O presidente da Autoridade Palestina, Mahmoud Abbas, afirmou nesta sexta-feira (15) que o povo palestino não pode ser “ignorado” e que ninguém além dele tem o direito de determinar seu futuro. A declaração foi feita durante uma cerimônia pela Nakba, o êxodo de 1948, na sede das Nações Unidas.
Desde 2023, a ONU marca oficialmente o aniversário da Nakba, que significa “catástrofe” em árabe, em virtude de uma resolução da Assembleia Geral. Na ocasião, aproximadamente 760 mil palestinos fugiram ou foram expulsos de seus lares com a criação do Estado de Israel.
“Relembrar este aniversário é reconhecer uma injustiça histórica contra o povo palestino, que permanece enraizado em sua terra, e representa um passo na direção correta para reparar esta injustiça”, afirmou Abbas em um discurso lido pelo embaixador palestino na ONU, Riyad Mansour.
“Isto reafirma que nosso povo dinâmico não pode ser ignorado, nem tampouco o seu direito à autodeterminação, à independência, ao retorno e à soberania, como o de todas as nações”. Abbas acrescentou que “ninguém neste mundo, repito, ninguém mais tem o direito de determinar o destino da Palestina”.
O presidente também afirmou que qualquer um que ache que é possível alcançar paz e segurança sem respeitar os direitos dos palestinos “está completamente equivocado”. Abbas lamentou ainda que o cessar-fogo em Gaza “continue sendo frágil”.
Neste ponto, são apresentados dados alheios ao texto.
Lemma stays_mono {A} (m : SetIO A) (P Q : A -> CAICHHashSet -> Prop) s :
  stays m P s -> (forall x s, P x s -> Q x s) -> stays m Q s.
Proof.
  intros Hm H f Hf. destruct (Hm f Hf) as (res & s' & f' & E & H1 & H2 & H3).
  exists res, s', f'. destruct res; auto 6.
Qed.

Definition anything {A} (x : A) (s : CAICHHashSet) : Prop := True.

Lemma VerifyHashTree_kept s : rooted s -> kept true sz (m_pHashTree s) (VerifyHashTree sha1 true (m_pHashTree s)).2.
Proof.
  intros (Hs & _). destruct (VerifyHashTree_shaped sha1 sha1_ok true (height (m_pHashTree s)) true sz _ Hs)
    as (H1 & H2 & H3 & H4). done.
Qed.

Lemma read_hash_stays b32 s : rooted s -> stays (read_hash b32) anything s.
Proof.
  intros Hs. unfold read_hash. eapply (stays_bind _ _ (fun x _ => in_width 32 x)).
  - apply stays_yields; [done|]. destruct b32; [apply yields_UInt32|].
    eapply yields_mono; [apply yields_UInt16| |done]. intros x. by apply in_width_weaken.
  - intros i s1 Hs1 Hi. destruct (Z.eqb_spec i 1) as [|Hne]; [by apply stays_ret|].
    destruct (b32 && (i >? 0x400000)); [by apply stays_ret|]. simpl. intros f Hf. pose proof Hs1 as (Ht & _).
    destruct (SetHash_any true sz (m_pHashTree s1) i f Ht (rooted_full s1 Hs1) Hf Hi Hne)
      as (res & t' & f' & -> & Hf' & Hk & He).
    exists res, (with_tree t' s1), f'. split_and!; try done; [by apply rooted_kept|]. destruct res; auto. done.
Qed.

Lemma read_hashs_stays b32 n s : rooted s -> stays (read_hashs sha1 b32 n) anything s.
Proof.
  revert s. induction n as [|n IH]; intros s Hs; [by apply stays_ret|]. cbn [read_hashs].
  eapply stays_bind; [by apply read_hash_stays|]. intros ok s1 Hs1 _. destruct ok; [by apply IH|].
  eapply (stays_bind _ _ anything); [by apply stays_tree; [|by apply VerifyHashTree_kept|]|].
  intros x s2 Hs2 _. by apply stays_ret.
Qed.

Lemma check_blocks_kept fuel start size pos t : shaped true sz t ->
  let t' := (check_blocks fuel start size pos t).2 in
  kept true sz t t' /\ (verified sha1 t -> verified sha1 t').
Proof.
  revert pos t. induction fuel as [|fuel IH]; intros pos t Ht; [done|]. cbn zeta. cbn [check_blocks].
  destruct (pos <? size); [|done].
  pose proof (FindHash_kept sha1 t (u64 (start + pos)) (Z.min EMBLOCKSIZE (size - pos)) true sz Ht) as [Hk Hv].
  destruct (FindHash t (u64 (start + pos)) (Z.min EMBLOCKSIZE (size - pos))) as [[[p|] lev] t1]; simpl in Hk, Hv; [|done].
  destruct (negb (GetHashValid (node_at p t1))); [done|].
  destruct (IH (pos + EMBLOCKSIZE) t1 ltac:(apply Hk)) as [Hk' Hv']. split; [by eapply kept_trans|auto].
Qed.

Lemma ReadRecoveryData_stays o start s : rooted s ->
  stays (ReadRecoveryData sha1 o start) (fun ok s' => ok = true -> verified sha1 (m_pHashTree s')) s.
Proof.
  intros Hs. unfold ReadRecoveryData. assert (forall s, rooted s -> stays (io_ret false)
    (fun ok s' => ok = true -> verified sha1 (m_pHashTree s')) s) as Hfalse by (intros; by apply stays_ret).
  eapply (stays_bind _ _ (fun x s' => x = s' /\ s' = s)); [intros f Hf; by exists (inr s), s, f|].
  intros _ _ _ [-> ->]. case_match; [by apply Hfalse|].
  eapply (stays_bind _ _ anything).
  { apply stays_tree; [done| |done]. destruct Hs as (Ht & _).
    destruct (FindHash_kept sha1 _ start (hash_part_size o start) true sz Ht) as [Hk _].
    by destruct (FindHash (m_pHashTree s) start (hash_part_size o start)) as [[? ?] ?]. }
  intros lev s1 Hs1 _. eapply stays_bind; [by apply stays_yields, yields_UInt16|].
  intros avail s2 Hs2 _. apply stays_remaining. intros left. case_match; [by apply Hfalse|].
  eapply stays_bind; [by apply read_hashs_stays|]. intros ok s3 Hs3 _. destruct ok; [|by apply Hfalse].
  cbn [negb]. apply stays_remaining. intros left2. eapply (stays_bind _ _ anything).
  { case_match; [|by apply stays_ret]. eapply stays_bind; [by apply stays_yields, yields_UInt16|].
    intros avail2 s4 Hs4 _. apply stays_remaining. intros left3. case_match; [by apply stays_ret|].
    eapply stays_bind; [by apply read_hashs_stays|]. intros ok s5 Hs5 _. by apply stays_ret. }
  intros [n|] s4 Hs4 _; [|by apply Hfalse]. destruct (n =? 0); [by apply Hfalse|].
  eapply (stays_bind _ _ (fun ok s' => ok = true -> verified sha1 (m_pHashTree s'))).
  { apply stays_tree; [done|by apply VerifyHashTree_kept|]. unfold VerifyHashTree. intros Eok.
    destruct (VerifyHashTree_rec sha1 (height (m_pHashTree s4)) true (m_pHashTree s4)) as [ok t] eqn:E.
    simpl in *. subst ok. by eapply VerifyHashTree_sound. }
  intros ok s5 Hs5 Hv. destruct ok; [|by apply Hfalse]. pose proof Hs5 as (Ht5 & _).
  destruct (check_blocks_kept BLOCKS_FUEL start (hash_part_size o start) 0 (m_pHashTree s5) Ht5) as [Hk Hkv].
  apply stays_tree; [done|done|]. intros _. auto.
Qed.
“Nossos compatriotas estão sendo assassinados, o território de Gaza está encolhendo e a entrega de ajuda (humanitária) continua sendo dificultada, em clara violação por parte de Israel da visão do presidente (dos Estados Unidos, Donald) Trump”, disse Abbas, referindo-se ao cessar-fogo que entrou em vigor em outubro de 2025 sob pressão de Washington.
Contexto da Nakba
A Nakba, termo árabe para “catástrofe”, marca o deslocamento forçado de centenas de milhares de palestinos em 1948. O evento é lembrado anualmente por palestinos em todo o mundo como um símbolo de sua luta por direitos e reconhecimento.